How White Zinfandel Ruined Rosé for Everyone

Rosé wine’s reputation was somewhat tarnished by the advent of White Zinfandel which introduced the world to an extremely sweet variety of rosé, which now everyone associates with the category of wine. However, this is wildly misrepresentative of the kinds of wine that you can enjoy in the category of rosé, which is far-reaching and varied. 

Unlike how white wine is made from white grapes, and how red wine is made from red grapes, pink grapes simply aren’t a thing. How on earth do winemakers create such a wine, with its unmistakable pink colour?

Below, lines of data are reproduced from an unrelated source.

(** ** Where the players stand *)

Lemma pickup_entries b ps k p' :
  In (k, p') (snd (pickup b ps)) ->
  exists p h, In (k, p) ps /\ p' = Player.set_hasBall h p.
Proof.
  revert b. induction ps as [|[k0 p0] ps IH]; intros b; cbn; [tauto|].
  assert (Hsame : forall p : Player.t, p = Player.set_hasBall (Player.hasBall p) p)
    by (intros []; reflexivity).
  destruct (negb (truthy (Ball.owner b))); [destruct (js_lt _ 35)|];
    match goal with |- context [pickup ?b0 ps] =>
      specialize (IH b0); destruct (pickup b0 ps) end;
    cbn in *; intros [Heq|Hin];
    try (destruct (IH Hin) as (p & h & Hp & ->); exists p, h; tauto);
    injection Heq as <- <-.
  - exists p0, true. tauto.
  - exists p0, (Player.hasBall p0). split; [now left | apply Hsame].
  - exists p0, (Player.hasBall p0). split; [now left | apply Hsame].
Qed.

(** A physics step keeps every player as it is, up to [hasBall]. *)
Lemma updateBall_players now1 now2 r k p' :
  In (k, p') (GameRoom.players (updateBall now1 now2 r)) ->
  exists p h, In (k, p) (GameRoom.players r) /\ p' = Player.set_hasBall h p.
Proof.
  assert (Hsame : forall p : Player.t, p = Player.set_hasBall (Player.hasBall p) p)
    by (intros []; reflexivity).
  assert (Hplain : In (k, p') (GameRoom.players r) ->
                   exists p h, In (k, p) (GameRoom.players r) /\ p' = Player.set_hasBall h p)
    by (intros H; exists p', (Player.hasBall p'); split; [exact H | apply Hsame]).
  destruct (GameState_eqb (GameRoom.gameState r) playing) eqn:Hs.
  - assert (Hp : GameRoom.gameState r = playing)
      by (destruct (GameRoom.gameState r); try discriminate; reflexivity).
    destruct (truthy (Ball.owner (GameRoom.ball r))) eqn:Ho.
    + unfold updateBall, playerCollision. rewrite Hs. cbn [negb].
      cbn [GameRoom.ball GameRoom.set_lastUpdate]. rewrite Ho.
      destruct (Ball.owner (GameRoom.ball r)) as [oid|] eqn:Eo; [|discriminate].
      cbn [GameRoom.players].
      destruct (JSMap.get oid _); cbn; rewrite pickup_owned by (cbn; now rewrite ?Eo);
        exact Hplain.
    + rewrite (updateBall_free _ _ _ Hp Ho). cbv zeta. unfold playerCollision.
      destruct (js_lt _ 30).
      * unfold resetBall.
        cbn [GameRoom.players GameRoom.ball GameRoom.set_players GameRoom.set_ball
             GameRoom.set_lastUpdate].
        match goal with |- context [pickup ?b0 ?ps0] =>
          pose proof (pickup_entries b0 ps0 k p') as H; destruct (pickup b0 ps0) end.
        cbn in H |- *. intros Hin. destruct (H Hin) as (p & h & Hp' & ->).
        apply In_forEach in Hp' as (p0 & Hp0 & ->).
        exists p0, h. split; [exact Hp0 | reflexivity].
      * cbn [GameRoom.players GameRoom.ball GameRoom.set_players GameRoom.set_ball
             GameRoom.set_lastUpdate].
        match goal with |- context [pickup ?b0 ?ps0] =>
          pose proof (pickup_entries b0 ps0 k p') as H; destruct (pickup b0 ps0) end.
        cbn in H |- *. exact H.
  - rewrite updateBall_not_playing; [exact Hplain|].
    intros E. rewrite E in Hs. discriminate.
Qed.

The Colour comes from the skin

All grapes, no matter the colour, run clear when juiced. Wines receive their colour from the juice’s contact with the skin of the grapes. As the skin and juice soak together, the colour fro, the skin bleeds into the juice – this gives the wine its colour – be it yellow, red or pink. This process is called maceration. 

Winemakers create a rosé wine by exposing the red grape juice to the skin for a very short period. This usually lasts only between two to three days. The moment the juice starts to take on the beautiful colour that the winemaker desires, the skins are taken away and the juice is left to ferment on its own, the result – lovely rosé. 

Some people think that rosé is made by mixing red wine with white wine. The winemaking community, however, dislikes this process.

Adding sulphites and other additives to the wine is a common practice, however, many holistic winemakers create natural wines without these.

Provence Wine

The wine region is most famous for its production of rosé wine in Provence. This region creates more rosé than any other style of wine. They have become extremely good at it. Quality wines exist here at any price point. If you are looking for a rosé and you happen to be in a store or at a restaurant that you don’t completely trust – then a safe bet is to ask for a bottle of wine from Provence.

Southern Italy also produces a great deal of amazing preservative free wine that you should be able to find some great bottles from there.

If you are stuck on which kind of rosé you should go for, when it comes to this kind of wine, try the likes of rosé of Pinot Noir, Hampton Water rosé, Wolffer Estate Summer rosé. You should look for wine online, at which place you will be able to find all the different varieties of wine available for you to peruse and try at your leisure.